■ WORK ORDER ■
Go through the records below and copy out every line holding "next".

■ SOURCE DATA ■

Lemma iris_conserved_witness :
  let a' := (ex_all ["send"; "next"] (ex_app 1000000)).2 in
  balance (app_auth (store_of a')) "bob" IrisAtto = 12 ∧ all_iris (store_of a') = 10^24.
Proof.
  intros a'. split; [vm_compute; reflexivity|].
  destruct (iris_conserved (λ _, true) (λ _ _, true) (λ _, "") id AssetSupply.ex_factor id 2 ltac:(lia) None None ex_protocols
    ex_Unmarshal ex_Unmarshal_typed ["send"; "next"] (ex_app 1000000) (ex_deliver 1000000) a' (ex_in_block _) ex_store_wf)
    as (d'&Hd&_&Hi); [vm_compute; reflexivity|]. unfold store_of. rewrite Hd. simpl. rewrite Hi. vm_compute. reflexivity.
Defined.
Lemma debit_needs_signature_witness :
  tx_signed_by (λ _, true) (λ _, "") ex_Unmarshal "send" ex_ctx ex_store "alice".
Proof.
  apply (debit_needs_signature (λ _, true) (λ _ _, true) (λ _, "") id AssetSupply.ex_factor id 2 ltac:(lia) None None ex_protocols
    ex_Unmarshal ex_Unmarshal_typed "send" (ex_app 1000000) (ex_deliver 1000000) (mkResult "" 0 100000 380) (after "send" (ex_app 1000000))
    (default (ex_deliver 0) (app_deliverState (after "send" (ex_app 1000000)))) "alice" IrisAtto (ex_in_block _) ex_store_wf).
  - vm_compute. reflexivity.
  - vm_compute. reflexivity.
  - inversion 1.
  - vm_compute. reflexivity.
Defined.
Lemma token_needs_signature_witness :
  tx_signed_by (λ _, true) (λ _, "") ex_Unmarshal "mint" ex_ctx ex_store "alice".
Proof.
  apply (token_needs_signature (λ _, true) (λ _ _, true) (λ _, "") id AssetSupply.ex_factor id 2 ltac:(lia) None None ex_protocols
    ex_Unmarshal ex_Unmarshal_typed "mint" (ex_app 1000000) (ex_deliver 1000000) (mkResult "" 0 100000 840) (after "mint" (ex_app 1000000))
    (default (ex_deliver 0) (app_deliverState (after "mint" (ex_app 1000000)))) "token:i.abc" ex_token (ex_in_block _) ex_store_wf).
  - vm_compute. reflexivity.
  - vm_compute. reflexivity.
  - vm_compute. reflexivity.
  - intros Hg. discriminate Hg.
  - right. exists (mkCoin "abc-min" 1000), (mkCoin "abc-min" 2000). by split_and!; vm_compute.
Defined.
Lemma replay_rejected_witness :
  let a2 := (ex_all ["next"] (after "send" (ex_app 1000000))).2 in
  ∃ res', (ex_run "send" a2).1 = Ok res' ∧ res_IsOK res' = false.
Proof.
  intros a2. exists (mkResult "sdk" 3 0 0). split; [vm_compute; reflexivity|].
  eapply (replay_rejected (λ _, true) (λ _ _, true) (λ _, "") id AssetSupply.ex_factor id 2 ltac:(lia) None None ex_protocols
    ex_Unmarshal ex_Unmarshal_typed "send" ["next"] (ex_app 1000000) (ex_deliver 1000000) (mkResult "" 0 100000 380)
    (after "send" (ex_app 1000000)) a2 (mkResult "sdk" 3 0 0) (after "send" a2) (ex_in_block _) ex_store_wf).
  - apply ex_sequences.
  - vm_compute. reflexivity.
  - reflexivity.
  - vm_compute. reflexivity.
  - vm_compute. reflexivity.
Defined.

(** A transfer: the gas of the block is counted after the messages of a transaction have been
    written: a transaction that goes over the limit is answered "out of gas", and
    its transfer stays. *)
Example block_gas_overrun_commits :
  ∃ res, (ex_run "send" (ex_app 100)).1 = Ok res ∧ code ErrOutOfGas = res_Code res ∧
    balance (app_auth ex_store) "bob" IrisAtto = 0 ∧
    balance (app_auth (store_of (after "send" (ex_app 100)))) "bob" IrisAtto = 5.
Proof. eexists. split_and!; vm_compute; reflexivity. Qed.

(** The messages of a transaction are checked outside of the function that recovers
    from panics: amounts whose sum does not fit in 255 bits stop the node. *)
Example oversized_tx_panics : (ex_run "big" (ex_app 1000000)).1 = Panic "Int overflow".
Proof. vm_compute. reflexivity. Qed.
End AppExample.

■ WRITTEN REPLY ■
  let a' := (ex_all ["send"; "next"] (ex_app 1000000)).2 in
    ex_Unmarshal ex_Unmarshal_typed ["send"; "next"] (ex_app 1000000) (ex_deliver 1000000) a' (ex_in_block _) ex_store_wf)
  let a2 := (ex_all ["next"] (after "send" (ex_app 1000000))).2 in
    ex_Unmarshal ex_Unmarshal_typed "send" ["next"] (ex_app 1000000) (ex_deliver 1000000) (mkResult "" 0 100000 380)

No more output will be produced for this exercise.